Exercise objective:
Output, exactly and in full, the entries that appear below.
*** Material provided
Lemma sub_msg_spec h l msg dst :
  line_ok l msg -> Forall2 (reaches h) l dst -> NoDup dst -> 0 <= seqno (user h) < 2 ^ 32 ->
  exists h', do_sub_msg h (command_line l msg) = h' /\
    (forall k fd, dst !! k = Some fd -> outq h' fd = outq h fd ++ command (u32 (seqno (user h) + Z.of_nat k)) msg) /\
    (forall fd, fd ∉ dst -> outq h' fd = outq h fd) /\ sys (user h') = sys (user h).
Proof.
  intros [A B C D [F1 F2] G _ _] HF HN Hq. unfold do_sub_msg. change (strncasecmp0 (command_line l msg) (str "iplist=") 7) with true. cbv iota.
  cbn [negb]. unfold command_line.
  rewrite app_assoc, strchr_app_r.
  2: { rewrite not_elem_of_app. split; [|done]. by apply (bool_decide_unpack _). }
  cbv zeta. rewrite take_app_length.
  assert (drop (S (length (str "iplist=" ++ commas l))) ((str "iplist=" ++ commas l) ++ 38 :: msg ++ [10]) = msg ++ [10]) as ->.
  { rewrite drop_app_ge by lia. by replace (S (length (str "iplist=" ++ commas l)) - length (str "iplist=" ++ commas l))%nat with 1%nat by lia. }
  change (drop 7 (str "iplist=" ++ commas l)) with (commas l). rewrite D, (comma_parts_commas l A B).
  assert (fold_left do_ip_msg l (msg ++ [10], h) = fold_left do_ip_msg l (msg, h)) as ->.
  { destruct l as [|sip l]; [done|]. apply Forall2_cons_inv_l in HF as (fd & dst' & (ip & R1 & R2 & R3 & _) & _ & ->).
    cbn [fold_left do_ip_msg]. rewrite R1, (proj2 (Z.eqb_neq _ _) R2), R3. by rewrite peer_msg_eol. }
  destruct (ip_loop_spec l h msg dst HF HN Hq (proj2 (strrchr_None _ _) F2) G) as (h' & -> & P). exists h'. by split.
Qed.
******
Answer to this problem:
Lemma sub_msg_spec h l msg dst :
  line_ok l msg -> Forall2 (reaches h) l dst -> NoDup dst -> 0 <= seqno (user h) < 2 ^ 32 ->
  exists h', do_sub_msg h (command_line l msg) = h' /\
    (forall k fd, dst !! k = Some fd -> outq h' fd = outq h fd ++ command (u32 (seqno (user h) + Z.of_nat k)) msg) /\
    (forall fd, fd ∉ dst -> outq h' fd = outq h fd) /\ sys (user h') = sys (user h).
Proof.
  intros [A B C D [F1 F2] G _ _] HF HN Hq. unfold do_sub_msg. change (strncasecmp0 (command_line l msg) (str "iplist=") 7) with true. cbv iota.
  cbn [negb]. unfold command_line.
  rewrite app_assoc, strchr_app_r.
  2: { rewrite not_elem_of_app. split; [|done]. by apply (bool_decide_unpack _). }
  cbv zeta. rewrite take_app_length.
  assert (drop (S (length (str "iplist=" ++ commas l))) ((str "iplist=" ++ commas l) ++ 38 :: msg ++ [10]) = msg ++ [10]) as ->.
  { rewrite drop_app_ge by lia. by replace (S (length (str "iplist=" ++ commas l)) - length (str "iplist=" ++ commas l))%nat with 1%nat by lia. }
  change (drop 7 (str "iplist=" ++ commas l)) with (commas l). rewrite D, (comma_parts_commas l A B).
  assert (fold_left do_ip_msg l (msg ++ [10], h) = fold_left do_ip_msg l (msg, h)) as ->.
  { destruct l as [|sip l]; [done|]. apply Forall2_cons_inv_l in HF as (fd & dst' & (ip & R1 & R2 & R3 & _) & _ & ->).
    cbn [fold_left do_ip_msg]. rewrite R1, (proj2 (Z.eqb_neq _ _) R2), R3. by rewrite peer_msg_eol. }
  destruct (ip_loop_spec l h msg dst HF HN Hq (proj2 (strrchr_None _ _) F2) G) as (h' & -> & P). exists h'. by split.
Qed.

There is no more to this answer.